Although combination therapy with the oral fluoropyrimidine anticancer drug S-1 and the anticonvulsant phenytoin (PHT) is known to increase blood levels of PHT and the risk of intoxication, reports on long-term monitoring of blood levels of PHT during combined S-1 and PHT treatment and a thorough understanding of their interaction are lacking. This report aims to describe interactive effects of S-1 and PHT through long-term therapeutic drug monitoring of PHT. A 72-year-old male had been prescribed oral PHT (130 mg/day) for over 20 years and started receiving S-1 therapy (80 mg/day for 4 weeks, followed by a 2-week rest) as postoperative adjuvant chemotherapy for gastric cancer.

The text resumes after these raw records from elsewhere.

Lemma one_clean i c t t' : one_cell i c t t' -> (c.1 = 0 -> c.2 = 0) -> clean t -> clean t'.
Proof. intros H Hz Hc j. pose proof (H j) as E. destruct (decide (j = i)) as [->|]; [destruct c; injection E as -> ->; exact Hz|injection E as -> ->; apply Hc]. Qed.

(** ** One slot *)

Lemma slot_insert (l : list Z) i j v : (Z.to_nat i < length l)%nat -> 0 <= i -> 0 <= j ->
  nth (Z.to_nat j) (<[Z.to_nat i := v]> l) 0 = if decide (j = i) then v else nth (Z.to_nat j) l 0.
Proof.
  intros Hl Hi Hj. rewrite !nth_lookup. destruct (decide (j = i)) as [->|Hne]; [by rewrite list_lookup_insert_eq|].
  rewrite list_lookup_insert_ne by lia. done.
Qed.

Lemma wf_len t i : table_wf t -> 0 <= i < capacity t -> (Z.to_nat i < length (entries t))%nat /\ (Z.to_nat i < length (fdflags t))%nat.
Proof. intros W Hi. rewrite (tw_entries t W), (tw_flags t W). unfold WORDS, BYTES. destruct (tw_cap t W) as [?|[?|?]]; lia. Qed.

Lemma put_cell t i v : table_wf t -> 0 <= i < capacity t -> one_cell i (v, fmark t i) t (put i v t).
Proof.
  intros W Hi j. destruct (wf_len t i W Hi) as [Hl _]. unfold cell, slot, fmark. change (capacity (put i v t)) with (capacity t). change (fdflag (put i v t) j) with (fdflag t j).
  destruct (Z.leb_spec 0 j), (Z.ltb_spec j (capacity t)); cbn [andb]; [|by rewrite decide_False by lia..].
  unfold entry at 1, put. cbn [entries set_entries]. rewrite slot_insert by lia. destruct (decide (j = i)) as [->|]; [|done].
  rewrite (proj2 (Z.leb_le _ _)), (proj2 (Z.ltb_lt _ _)) by lia. done.
Qed.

The blood PHT level was continuously monitored. Prior to receiving S-1, the patient's blood PHT concentration was 6.0 μg/ml, but it increased during S-1 therapy, reaching 22.9 μg/ml on day 84 (during a rest period of second cycle S-1 therapy). After reducing his PHT dosage to 100 mg/day, it never reached toxic levels (4.0-10.4 μg/ml). It was difficult to keep blood PHT concentrations constant because of the time lag between the period of combined use of S-1 and PHT and the timing of manifestation and disappearance of the drug interaction. The DIPS probability scale indicated a highly probable interaction between S-1 and PHT. We conclude that, when S-1 and PHT are used concurrently, occurrence and disappearance time of their interaction need to be predicted to maintain an effective and safe PHT concentration.